Context, motivation and contextual learning at work

This scenario on contextual learning is based on outcomes from the pilots at construction sites, several Ach so! and SoAR tool demonstrations, working group meetings in construction sector, discussions with construction professionals, and interviews of tool users in construction trade in Finland. As a part of Ach so! and SoAR pilots at Bau-ABC, contextual learning scenario was applied to German pilots that contributed to improving learning practices in construction sector also in other pilots, such as Learning Toolbox pilot in apprenticeship training. Conclusions and highlights that are presented in this scenario are, however, based on the Finnish context and related international research literature.

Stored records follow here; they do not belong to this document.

(** The same surroundings, with a log of what is asked of them. *)
Definition logged {W} `{Surroundings W} : Surroundings (list Event * W) := {|
  create_stream messages := noting_try (fun _ => [Requested (length messages)]) (create_stream messages);
  answer_approval request := noting (fun answer => [Asked request answer]) (answer_approval request);
  run_hook_command command args := noting (fun _ => [HookRan command args]) (run_hook_command command args);
  post_hook hook tool file := noting (fun _ => [Posted (url hook)]) (post_hook hook tool file);
  call_tool name input := noting_try (fun _ => [Called name input]) (call_tool name input);
  read_bytes p := noting (fun _ => []) (read_bytes p);
  clear_ledger w := (w.1, clear_ledger w.2);
  new_uuid := noting (fun _ => []) new_uuid;
|}.

(** ** Names *)
Lemma alias_confirmation name : tool_requires_confirmation (normalize_shell_tool_alias name) = tool_requires_confirmation name.
Proof.
  unfold normalize_shell_tool_alias. destruct (str_in name _) eqn:E; [|done]. unfold str_in in E. cbn [existsb] in E.
  repeat (apply orb_true_iff in E as [E|E]; [apply bool_decide_eq_true in E; by subst|]). done.
Qed.

Lemma read_only_no_confirmation name : is_read_only_tool_name name = true -> tool_requires_confirmation name = false.
Proof.
  unfold is_read_only_tool_name, str_in. intros E. cbn [existsb] in E.
  repeat (apply orb_true_iff in E as [E|E]; [apply bool_decide_eq_true in E; by subst|]). done.
Qed.

#[export] Instance logged_steady {W} {H : Surroundings W} `{!Steady W} : @Steady _ logged.
Proof.
  intros [(messages & w & E)|(name & input & w & E)]; cbn in E; unfold noting_try in E; apply steady.
  - left. exists messages, w.2. by destruct (create_stream messages w.2) as [[? ?]|].
  - right. exists name, input, w.2. by destruct (call_tool name input w.2) as [[? ?]|].
Qed.

Section approvals.
Context {W : Type} {sur : Surroundings W} `{!Steady W} {clock : Clock} {chrono : Chrono}.
Context {js : SerdeJson} {pretty : PrettyJson} {diff : LineDiff} {hash : ContentHash}.
#[local] Existing Instance logged.
Notation LW := (list Event * W)%type.
Notation Mgr := (ConversationManager LW).
Variable s : Settings.
(** Whether every call needs an approval. *)
Variable all_calls : bool.

Definition is_call (e : Event) : bool := match e with Called _ _ => true | _ => false end.
(* ===== verification/ConversationReplies.v ===== *)
(** What is written into the history for the calls of a round, and what a message that was cut off
    leaves behind. *)
From Stdlib Require Import NArith ZArith Lia.
From stdpp Require Import base list gmap strings numbers sets.
From S2P Require Import Prelude Text Collections Json Usage Evidence PeerChannel Envelope ToolPreview History FileSystem Workspace TaskDocument TaskDocumentTheory ToolRules ConversationState ConversationTurn ConversationTheory.
#[local] Open Scope N_scope.

Section replies.
Context {W : Type} `{Surroundings W} {clock : Clock} {chrono : Chrono}.
Context {js : SerdeJson} {pretty : PrettyJson} {diff : LineDiff} {hash : ContentHash}.
Notation Mgr := (ConversationManager W).
Variable s : Settings.

(** What the result of an operation satisfies, whenever it returns. *)
Definition gives {A} (op : M W A) (P : A -> Prop) : Prop := forall m a m', op m = Returns (a, m') -> P a.

Lemma gives_ret {A} (a : A) (P : A -> Prop) : P a -> gives (mret a) P.
Proof. intros HP m b m' E. by pst_inv. Qed.
Lemma gives_bind {A B} (op : M W A) (f : A -> M W B) P : (forall a, gives (f a) P) -> gives (op ≫= f) P.
Proof. intros Hf m b m' E. apply pst_bind_inv in E as (a & m1 & _ & E). by apply Hf in E. Qed.
Lemma gives_bind_with {A B} (op : M W A) (f : A -> M W B) Q P :
  gives op Q -> (forall a, Q a -> gives (f a) P) -> gives (op ≫= f) P.
Proof. intros Hop Hf m b m' E. apply pst_bind_inv in E as (a & m1 & E1 & E). by eapply Hf; [eapply Hop|]. Qed.

Lemma gives_runs {A} (op : M W A) : gives op (fun a => exists m m', op m = Returns (a, m')).
Proof. intros m a m' E. by exists m, m'. Qed.

(** ** Answers of calls *)
Section answers.
(** The input of the message, its policy, and the limit of a result in the history. *)
Variables (user : str) (policy : PulseToolPolicy) (limit : nat).

(** What the model is told of a call: the text of its result, the text under the heading of the text
    protocol, and whether it is an error.  A call is refused with the text that says why, denied by
    the user, not run at once for a prompt, or run, and told what its result comes to. *)
Inductive told (name : str) (input : value) : str -> str -> bool -> Prop :=
| told_refused anchor text :
    refusal s user policy anchor name input = Some text -> told name input (truncate_for_history text limit) text true
| told_denied m m' :
    request_tool_approval s name input m = Returns (false, m') ->
    told name input (truncate_for_history (render_tool_denied_message name) limit) (render_tool_denied_message name) true
| told_prompt text c :
    location_or_read_only_prompt s user name input = Some text ->
    let told_text := truncate_for_history (format_tool_result_for_history name input (inr text) c).1 limit in
    told name input told_text told_text true
| told_result m result m' c :
    execute_tool_with_timeout_with_updates s name input m = Returns (result, m') ->
    let told_text := truncate_for_history (format_tool_result_for_history name input result c).1 limit in
    told name input told_text told_text (match result with inl _ => false | inr _ => true end).

(** The result that answers a call, and its text in the text protocol. *)
Definition answered_by_block (call : str * str * value) (b : ContentBlock) : Prop :=
  exists text shown e, told call.1.2 call.2 text shown e /\ b = CToolResult call.1.1 text e.
Definition answered_by_text (call : str * str * value) (t : str) : Prop :=
  exists text shown e, told call.1.2 call.2 text shown e
    /\ t = truncate_for_history ((if e : bool then tool_error_text else tool_result_text) call.1.2 shown) limit.

(** What is written for the calls, one for each, in order. *)
Definition answers_of (structured : bool) (calls : list (str * str * value)) (a : Answers) : Prop :=
  if structured then a.2 = [] /\ Forall2 answered_by_block calls a.1 else a.1 = [] /\ Forall2 answered_by_text calls a.2.

Variable structured : bool.

Lemma answers_nil : answers_of structured [] ([], []).
Proof. by destruct structured. Qed.

Lemma answers_app calls1 calls2 a1 a2 :
  answers_of structured calls1 a1 -> answers_of structured calls2 a2 ->
  answers_of structured (calls1 ++ calls2) (add_answers a1 a2).
Proof.
  unfold answers_of. destruct structured; intros [H1 H1'] [H2 H2']; (split; [cbn; by rewrite H1, H2 | by apply Forall2_app]).
Qed.

Lemma answers_one id name input text shown e :
  told name input text shown e ->
  answers_of structured [(id, name, input)]
    (if structured then ([CToolResult id text e], [])
     else ([], [truncate_for_history ((if e : bool then tool_error_text else tool_result_text) name shown) limit])).
Proof.
  intros Ht. unfold answers_of. destruct structured; (split; [done|]; constructor; [by exists text, shown, e | done]).
Qed.

Lemma refuse_answers id name input text :
  told name input (truncate_for_history text limit) text true ->
  gives (refuse s structured limit id name text) (answers_of structured [(id, name, input)]).
Proof. intros Ht. apply gives_bind. intros []. apply gives_bind. intros []. apply gives_ret. exact (answers_one id name input _ _ _ Ht). Qed.

(** How a call at once, or one that was allowed, came to its result. *)
Definition came_to (name : str) (input : value) (result : str + str) : Prop :=
  (exists m m', execute_tool_with_timeout_with_updates s name input m = Returns (result, m'))
  \/ exists text, location_or_read_only_prompt s user name input = Some text /\ result = inr text.

Lemma call_answers id name input result :
  came_to name input result ->
  gives (answer_call s structured limit id name input result) (answers_of structured [(id, name, input)]).
Proof.
  intros Hr. unfold answer_call. apply gives_bind. intros []. apply gives_bind. intros [].
  apply (gives_bind_with _ _ (fun text => exists c, text = (format_tool_result_for_history name input result c).1)).
  { intros m text m' E. exists (conv m). unfold on_conv in E. destruct (format_tool_result_for_history _ _ _ _). by injection E as <- <-. }
  intros text [c ->]. apply gives_ret. set (text := truncate_for_history _ limit).
  assert (told name input text text (match result with inl _ => false | inr _ => true end)) as Ht.
  { destruct Hr as [(m & m' & E)|(prompt & E & ->)]; [by eapply told_result | by eapply (told_prompt _ _ prompt)]. }
  pose proof (answers_one id name input _ _ _ Ht) as Ha. by destruct result.
Qed.

Lemma one_call_answers req anchor id name input :
  gives (run_one_call s user policy req structured limit anchor id name input)
    (fun x => answers_of structured [(id, name, input)] x.2).
Proof.
  unfold run_one_call. destruct (refusal s user policy anchor name input) as [text|] eqn:Hrefused.
  - apply gives_bind. intros []. eapply gives_bind_with; [eapply refuse_answers, told_refused, Hrefused|]. intros a Ha. by apply gives_ret.
  - apply (gives_bind_with _ _ (fun approved => approved = false -> exists m m', request_tool_approval s name input m = Returns (false, m'))).
    { destruct (_ || _); [|by apply gives_ret]. apply gives_bind. intros [] m b m' E ->. by exists m, m'. }
    intros approved Happroved. apply gives_bind. intros []. destruct approved; cbn [negb].
    + apply gives_bind. intros cp. eapply gives_bind_with; [apply gives_runs|]. intros result Hr.
      apply gives_bind. intros []. eapply gives_bind_with; [apply call_answers; by left|]. intros a' Ha. by apply gives_ret.
    + destruct (Happroved eq_refl) as (m & m' & E).
      eapply gives_bind_with; [eapply refuse_answers, told_denied, E|]. intros a Ha. by apply gives_ret.
Qed.

Lemma calls_answers req done_calls calls anchor answers :
  answers_of structured done_calls answers ->
  gives (run_calls s user policy req structured limit calls anchor answers)
    (fun x => answers_of structured (done_calls ++ calls) x.2).
Proof.
  revert done_calls anchor answers. induction calls as [|[[id name] input] calls IH]; intros done_calls anchor answers Ha; cbn [run_calls].
  - apply gives_ret. by rewrite app_nil_r.
  - eapply gives_bind_with; [apply one_call_answers|]. intros [anchor' a] Ha'. rewrite cons_middle, app_assoc.
    apply IH. by apply answers_app.
Qed.

Lemma completed_answers done_calls completed anchor answers :
  answers_of structured done_calls answers -> Forall (fun c => came_to (ctc_name c) (ctc_input c) (ctc_result c)) completed ->
  gives (answer_completed s structured limit completed anchor answers)
    (fun x => answers_of structured (done_calls ++ map (fun c => (ctc_id c, ctc_name c, ctc_input c)) completed) x.2).
Proof.
  revert done_calls anchor answers.
  induction completed as [|c completed IH]; intros done_calls anchor answers Ha Hall; cbn [answer_completed].
  - apply gives_ret. by rewrite app_nil_r.
  - inversion_clear Hall. eapply gives_bind_with; [by apply call_answers|]. intros a Ha'. cbn [map]. rewrite cons_middle, app_assoc.
    apply IH; [by apply answers_app | done].
Qed.

Lemma gives_map_M {A B} (f : A -> M W B) (g : B -> A) (P : B -> Prop) l :
  (forall x, gives (f x) (fun y => g y = x /\ P y)) -> gives (map_M f l) (fun ys => map g ys = l /\ Forall P ys).
Proof.
  intros Hf. induction l as [|x l IH]; cbn [map_M]; [by apply gives_ret|].
  eapply gives_bind_with; [apply Hf|]. intros y [Hy Py]. eapply gives_bind_with; [apply IH|]. intros ys [Hys Pys].
  apply gives_ret. cbn. rewrite Hy, Hys. split; [done | by constructor].
Qed.

Lemma parallel_calls blocks b :
  gives (execute_parallel_tool_round s blocks user b)
    (fun completed => map (fun c => (ctc_id c, ctc_name c, ctc_input c)) completed = tool_uses blocks
                      /\ Forall (fun c => came_to (ctc_name c) (ctc_input c) (ctc_result c)) completed).
Proof.
  unfold execute_parallel_tool_round. apply gives_bind. intros []. apply gives_bind. intros snapshots.
  eapply gives_bind_with; [|intros completed Hc; apply gives_bind; intros ?; apply gives_ret; exact Hc].
  apply gives_map_M. intros [[id name] input].
  apply (gives_bind_with _ _ (came_to name input)); [|intros result Hr; by apply gives_ret].
  destruct (location_or_read_only_prompt s user name input) as [text|] eqn:E.
  - apply gives_ret. right. by exists text.
  - intros m a m' Er. left. by exists m, m'.
Qed.
(* ===== verification/EditLoop.v ===== *)
(** The edit loop: pulses of an instruction, each followed by the validation of what it changed,
    until the validation passes or the pulses are used up: src/runtime/edit_loop.rs and
    [start_edit_loop] of src/runtime/context.rs.

    The commands of git and whether the user has cancelled are operations of a class.  The profile
    and the sandbox do not take part in the loop; they are behind the operations.

    What the edit loop promises: how many pulses it drives, what it sends, and that it only
    succeeds when a patch was applied and every command of the suite passed after it. *)
From Stdlib Require Import NArith ZArith Lia.
From stdpp Require Import base list gmap strings numbers sets.
From S2P Require Import Prelude Text Collections Json Usage Evidence PeerChannel Envelope ToolPreview History FileSystem Workspace TextNormaliser TaskDocument TaskSnapshot ToolRules ConversationState ConversationTurn ConversationTheory Validation RuntimeContext.
#[local] Open Scope N_scope.

Definition DEFAULT_MAX_TURNS : N := 6.
Definition HARD_MAX_TURNS : N := 12.

Definition clamp_turns (pulses : N) : N := clamp 1 HARD_MAX_TURNS pulses.

Record EditLoop := mk_EditLoop {
  max_turns : N;
  stop_on_clean_validate : bool;
  loop_dir : path;
  last_validation_result : option ValidationResult;
}.
Definition edit_loop_new (dir : path) : EditLoop := mk_EditLoop DEFAULT_MAX_TURNS true dir None.
Definition with_max_turns (n : N) (e : EditLoop) : EditLoop :=
  mk_EditLoop (clamp_turns n) (stop_on_clean_validate e) (loop_dir e) (last_validation_result e).
Definition set_last_validation_result (r : ValidationResult) (e : EditLoop) : EditLoop :=
  mk_EditLoop (max_turns e) (stop_on_clean_validate e) (loop_dir e) (Some r).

Construction industry is a trade where working and learning environments are complex and changing even conservative and traditional especially when compared with an agile start-up scene. Working and thus also learning takes place in physical environments where tasks, co-workers and work contexts change and where learning and knowing is tacit, learning happens on the job and is even infrequently spoken about (e.g. [1] [2]). In this kind of working and learning environment, the trade continuously looks for new solutions and practices to safety at work, well-being, workplace training, quality control and transferring innovations from one site to another. The trade is well aware of possibilities that digitalization is providing and uses for instance Building Information Models (BIM) technology, mobile technologies and augmented reality applications for gaining profit and improving competitiveness. The new technologies require new practices and changes in processes that at the end require new skills, competence and learning from workers. Improving the competence and skills of workers requires organizations to rethink about what is learning at work and to redesign how learning happens at work. As for workers, improving competence and skills requires increased awareness about learning and learning activities.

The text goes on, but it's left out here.